Als der neue Papst Leo XIV. auf dem Balkon des Petersdoms erschien, war die Überraschung perfekt: ein Amerikaner auf dem Stuhl Petri. Auch der Publizist und Theologe Michael Meier hatte Francis Prevost nicht auf seiner Liste: «Ich war sehr überrascht, dass ein Nordamerikaner zum Papst gewählt wurde, zumal ich übersehen hatte, dass er auch peruanischer Staatsbürger ist.»
Seine Kleidung wie seine kurze erste Rede hätten sogleich verraten, dass das Konklave keinen Populisten, sondern einen differenzierten Denker gewählt habe. Dem Autor zahlreicher Bücher war bewusst, dass Prevost ein Kompromisskandidat ist: politisch in der Nachfolge von Franziskus, theologisch aber ein Traditionalist.
«Vielversprechend für unsere Weltkirche»
Auch Anne Durrer, Generalsekretärin der Arbeitsgemeinschaft Christlicher Kirchen in der Schweiz (AGCK), hat beim neuen Papst genau hingesehen: «Ich dachte spontan: O je, ein Amerikaner! Aber ich korrigierte mich sofort.

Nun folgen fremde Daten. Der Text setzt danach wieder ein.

(** X6: when the store answers and selects at most 1000 stored chunks for
    the user, the listing is complete: every paper of which a stored chunk is
    selected is listed.  When the store compares the [user_id] exactly, these
    are the user's own chunks: every paper of which the user has a stored
    chunk is listed. *)
Theorem get_user_papers_complete (user_id : string) (w : World Vec)
    (objs : list (Obj Vec))
    (Hup : backend_fault (clock w) = None)
    (Hobjs : paper_chunks w = Some objs)
    (Hfew : (length (List.filter
                       (λ o, equal_text user_id
                               (PaperChunk.user_id (data_object o)))
                       objs) ≤ 1000)%nat) :
  ∃ w' papers,
    get_user_papers user_id w = (w', Py.Returned papers)
    ∧ (∀ o, o ∈ objs →
            equal_text user_id (PaperChunk.user_id (data_object o)) = true →
            PaperChunk.paper_id (data_object o)
            ∈ map PaperInfo.paper_id papers)
    ∧ (exact_on user_id →
       ∀ o, o ∈ objs → PaperChunk.user_id (data_object o) = user_id →
            PaperChunk.paper_id (data_object o)
            ∈ map PaperInfo.paper_id papers).
Proof.
  rewrite (get_user_papers_spec user_id w objs) by done.
  eexists _, _. split; [done|].
  assert (∀ o, o ∈ objs →
               equal_text user_id (PaperChunk.user_id (data_object o)) = true →
               PaperChunk.paper_id (data_object o)
               ∈ map PaperInfo.paper_id
                     (distinct_papers (first_window user_id objs))) as Hall.
  { intros o Ho Hu.
    unfold distinct_papers. rewrite map_map. simpl.
    apply (first_by_complete PaperChunk.paper_id []);
      [|by intros ?%elem_of_nil].
    unfold first_window. rewrite take_ge by done.
    apply list_elem_of_In, in_map. apply filter_In.
    split; [by apply list_elem_of_In|done]. }
  split; [done|]. intros Hexact o Ho Hu. apply Hall; [done|].
  by apply Hexact.
Qed.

Kein US-Bürger im engen Sinne, sondern ein Bürger des ganzen Kontinentes mit langjährigen Erfahrungen in Peru.» Dieser Papst kenne andere Kulturen, Lebensrealitäten und Sprachen. Das empfindet Anne Durrer als «vielsprechend für unsere Weltkirche».
Ihr gefällt, dass der neue Papst einer Ordensgemeinschaft angehört, die sich nach der Regel des Augustinus richtet. «Viele deuten die Namenswahl Leo auch als Anspielung auf Bruder Leo, einen engen Begleiter von Franz von Assisi», sagt sie. Und sie schiebt nach: «Ein Hinweis, dass Leo XIV. den Weg des verstorbenen Papsts weitergehen wird?»
Starke Worte für den Frieden
Leo XIV. hat schon in seinen ersten Amtsstunden mit starken Aussagen aufgewartet. Michael Meier zeigt sich erfreut über seine ersten Worte: «Der Friede sei mit euch!» Er betont: «Das hat mir gefallen. Überhaupt seine Betonung des Friedens und sein Angebot, als Friedensvermittler zwischen den Konfliktparteien weltweit auftreten zu wollen, ist vielversprechend, ebenso sein Telefonat mit Präsident Selenski.»